The last couple of weeks have involved quite a bit of travelling and racing. I've written bits and pieces in between and now that we are on the long drive to Spain, I can finish it. After Drenthe we stayed down in Belgium for a week for some training in the hills and for the races that were held there, including the World Cup round at Fleche Wallone. After this we had two Dutch races in the north of Holland; in 'Friesland', the home of the Friesian cow. It is actually so far north that they have their own language and when the two 'Fries' girls on our team chat together in 'Fries', the 'normal Dutchies' are unable to understand. Friesland is also renown for not so nice weather but we were blessed with a warm, 20°c, blue-sky day, and I was presented with some flowers as Olympic Champion on the start line.
However, it was a pity about the race. Myself and four of my teammates were caught behind a crash 10km into the race and never saw the front of the race again! There was a touch of wheels in the middle of the bunch resulting in a domino effect and a roadblock of fallen riders across the entire road. There were a couple of broken collarbones and also a broken pelvis, but fortunately none of us came down and had to unclip and walk our bikes around the chaos. There were crosswinds at the time, the hammer went down and by the time we were back on our bikes there was quite a gap to bridge. The race was 120km and I refused to think that we would be chasing for 110km! But that's what happened and it was a long day. We did have three girls that were in front of the crash, and in the end we placed third with Adrie Visser.

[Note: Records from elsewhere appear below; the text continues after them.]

(* ===== verification/Commands.v ===== *)
(** * The command line ([cmd/exam-monitor/main.go])

    Flags and their checks, and the actions of the program: what each reads,
    writes and answers.  Serving is left to an interface; the server itself is the
    file Server. *)

From Stdlib Require Import ZArith Lia String Ascii.
From S2P Require Import Prelude GoStrings GoTime GoJson Sql Schema Events Platform Config OpsStore MediaFiles PathFacts Server Migration DatabaseFiles Certification.
Open Scope string_scope.
Open Scope list_scope.
Open Scope result_scope.
Open Scope Z_scope.
Open Scope db_scope.

Definition exitOK : Z := 0.
Definition exitRuntime : Z := 1.
Definition exitUsage : Z := 2.
Definition codeCLIInvalid : string := "CLI_ARGUMENT_INVALID".
Definition codeCLIConflict : string := "CLI_ACTION_CONFLICT".
Definition codeCLIRunFor : string := "CLI_RUN_FOR_INVALID".

(** ** Flags *)
Record options := MkCLI {
  cl_configPath : string; cl_check : bool; cl_show : bool; cl_help : bool; cl_runFor : duration;
  cl_backupDatabase : string; cl_verifyDatabase : string; cl_mediaManifestDatabase : string;
  cl_certificationDatabase : string; cl_schemaInfo : bool }.
Definition no_options : options := MkCLI "" false false false 0 "" "" "" "" false.

Section Flags.
Context `{Floats}.

(** A flag: whether it is boolean, and what its value sets; [None] where the
    value is refused. *)
Definition flag_setter := string -> options -> option options.
Definition string_flag (put : options -> string -> options) : bool * flag_setter := (false, fun v o => Some (put o v)).
Definition bool_flag (put : options -> bool -> options) : bool * flag_setter :=
  (true, fun v o => let! b := ParseBool v in Some (put o b)).
Definition duration_flag (put : options -> duration -> options) : bool * flag_setter :=
  (false, fun v o => let! d := ParseDuration v in Some (put o d)).

Definition set_config o v := MkCLI v (cl_check o) (cl_show o) (cl_help o) (cl_runFor o) (cl_backupDatabase o)
  (cl_verifyDatabase o) (cl_mediaManifestDatabase o) (cl_certificationDatabase o) (cl_schemaInfo o).
Definition set_check o v := MkCLI (cl_configPath o) v (cl_show o) (cl_help o) (cl_runFor o) (cl_backupDatabase o)
  (cl_verifyDatabase o) (cl_mediaManifestDatabase o) (cl_certificationDatabase o) (cl_schemaInfo o).
Definition set_show o v := MkCLI (cl_configPath o) (cl_check o) v (cl_help o) (cl_runFor o) (cl_backupDatabase o)
  (cl_verifyDatabase o) (cl_mediaManifestDatabase o) (cl_certificationDatabase o) (cl_schemaInfo o).
Definition set_help o v := MkCLI (cl_configPath o) (cl_check o) (cl_show o) v (cl_runFor o) (cl_backupDatabase o)
  (cl_verifyDatabase o) (cl_mediaManifestDatabase o) (cl_certificationDatabase o) (cl_schemaInfo o).
Definition set_runFor o v := MkCLI (cl_configPath o) (cl_check o) (cl_show o) (cl_help o) v (cl_backupDatabase o)
  (cl_verifyDatabase o) (cl_mediaManifestDatabase o) (cl_certificationDatabase o) (cl_schemaInfo o).
Definition set_backup o v := MkCLI (cl_configPath o) (cl_check o) (cl_show o) (cl_help o) (cl_runFor o) v
  (cl_verifyDatabase o) (cl_mediaManifestDatabase o) (cl_certificationDatabase o) (cl_schemaInfo o).
Definition set_verify o v := MkCLI (cl_configPath o) (cl_check o) (cl_show o) (cl_help o) (cl_runFor o) (cl_backupDatabase o)
  v (cl_mediaManifestDatabase o) (cl_certificationDatabase o) (cl_schemaInfo o).
Definition set_manifest o v := MkCLI (cl_configPath o) (cl_check o) (cl_show o) (cl_help o) (cl_runFor o) (cl_backupDatabase o)
  (cl_verifyDatabase o) v (cl_certificationDatabase o) (cl_schemaInfo o).
Definition set_certification o v := MkCLI (cl_configPath o) (cl_check o) (cl_show o) (cl_help o) (cl_runFor o) (cl_backupDatabase o)
  (cl_verifyDatabase o) (cl_mediaManifestDatabase o) v (cl_schemaInfo o).
Definition set_schemaInfo o v := MkCLI (cl_configPath o) (cl_check o) (cl_show o) (cl_help o) (cl_runFor o) (cl_backupDatabase o)
  (cl_verifyDatabase o) (cl_mediaManifestDatabase o) (cl_certificationDatabase o) v.

Definition flag_table : list (string * (bool * flag_setter)) :=
  [("config", string_flag set_config); ("check-config", bool_flag set_check); ("version", bool_flag set_show);
   ("help", bool_flag set_help); ("run-for", duration_flag set_runFor); ("backup-database", string_flag set_backup);
   ("verify-database", string_flag set_verify); ("media-manifest-database", string_flag set_manifest);
   ("certification-snapshot-database", string_flag set_certification); ("schema-info", bool_flag set_schemaInfo)].

(** What an argument is to [flag.Parse]. *)
Inductive argument := Positional | Terminator | BadFlag | NamedFlag (name : string) (value : option string).
Fixpoint split_equals (s : string) : string * option string :=
  match s with
  | EmptyString => (EmptyString, None)
  | String "=" r => (EmptyString, Some r)
  | String c r => let '(n, v) := split_equals r in (String c n, v)
  end.
Definition named (s : string) : argument :=
  match s with
  | EmptyString | String "-" _ | String "=" _ => BadFlag
  | String c r => let '(n, v) := split_equals r in NamedFlag (String c n) v
  end.
Definition classify_argument (s : string) : argument :=
  match s with
  | String "-" EmptyString => Positional
  | String "-" (String "-" EmptyString) => Terminator
  | String "-" (String "-" r) => named r
  | String "-" r => named r
  | _ => Positional
  end.

(** [flags.Parse]: the options and the arguments that are left, [None] for an
    error. *)
Fixpoint parse_flags (o : options) (args : list string) : option (options * list string) :=
  match args with
  | [] => Some (o, [])
  | s :: rest =>
    match classify_argument s with
    | Positional => Some (o, args)
    | Terminator => Some (o, rest)
    | BadFlag => None
    | NamedFlag name value =>
      match member name flag_table with
      | None => None
      | Some (true, put) => let! o' := put (default "true" value) o in parse_flags o' rest
      | Some (false, put) =>
        match value, rest with
        | Some v, _ => let! o' := put v o in parse_flags o' rest
        | None, v :: rest' => let! o' := put v o in parse_flags o' rest'
        | None, [] => None
        end
      end
    end
  end.

Definition countTrue (values : list bool) : Z := Z.of_nat (length (List.filter (fun b => b) values)).
Definition given (s : string) : bool := negb (String.eqb s "").
Definition actions (o : options) : Z :=
  countTrue [cl_check o; cl_show o; cl_help o; cl_schemaInfo o]
  + (if given (cl_backupDatabase o) then 1 else 0) + (if given (cl_verifyDatabase o) then 1 else 0)
  + (if given (cl_mediaManifestDatabase o) then 1 else 0) + (if given (cl_certificationDatabase o) then 1 else 0).

Definition parseOptions (args : list string) : result string options :=
  match parse_flags no_options args with
  | None => Err codeCLIInvalid
  | Some (o, rest) =>
    guard? match rest with [] => true | _ => false end else codeCLIInvalid in
    guard? actions o <=? 1 else codeCLIConflict in
    guard? negb ((cl_runFor o <? 0) || (5 * minute <? cl_runFor o)) else codeCLIRunFor in
    guard? negb ((0 <? cl_runFor o) && (0 <? actions o)) else codeCLIConflict in
    Ok o
  end.
End Flags.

We had raced in a criterium the day before on a circuit that was 1.3km long with eight corners. We did really well, with Suz taking the win - I was third and Nat was fourth. We finished the 60km race in an hour and 20 minutes, and I certainly felt it because I had been sick with food poisoning two days previously, after Fleche Wallone. We arrived back from our week in Belgium and I ate some unopened yoghurt that expired that day but thought it would be ok. However, I think it was this that caused me to spend all my time in the toilet that night and the following day. I have never had food poisoning before but the good thing about it is that it only lasts a day!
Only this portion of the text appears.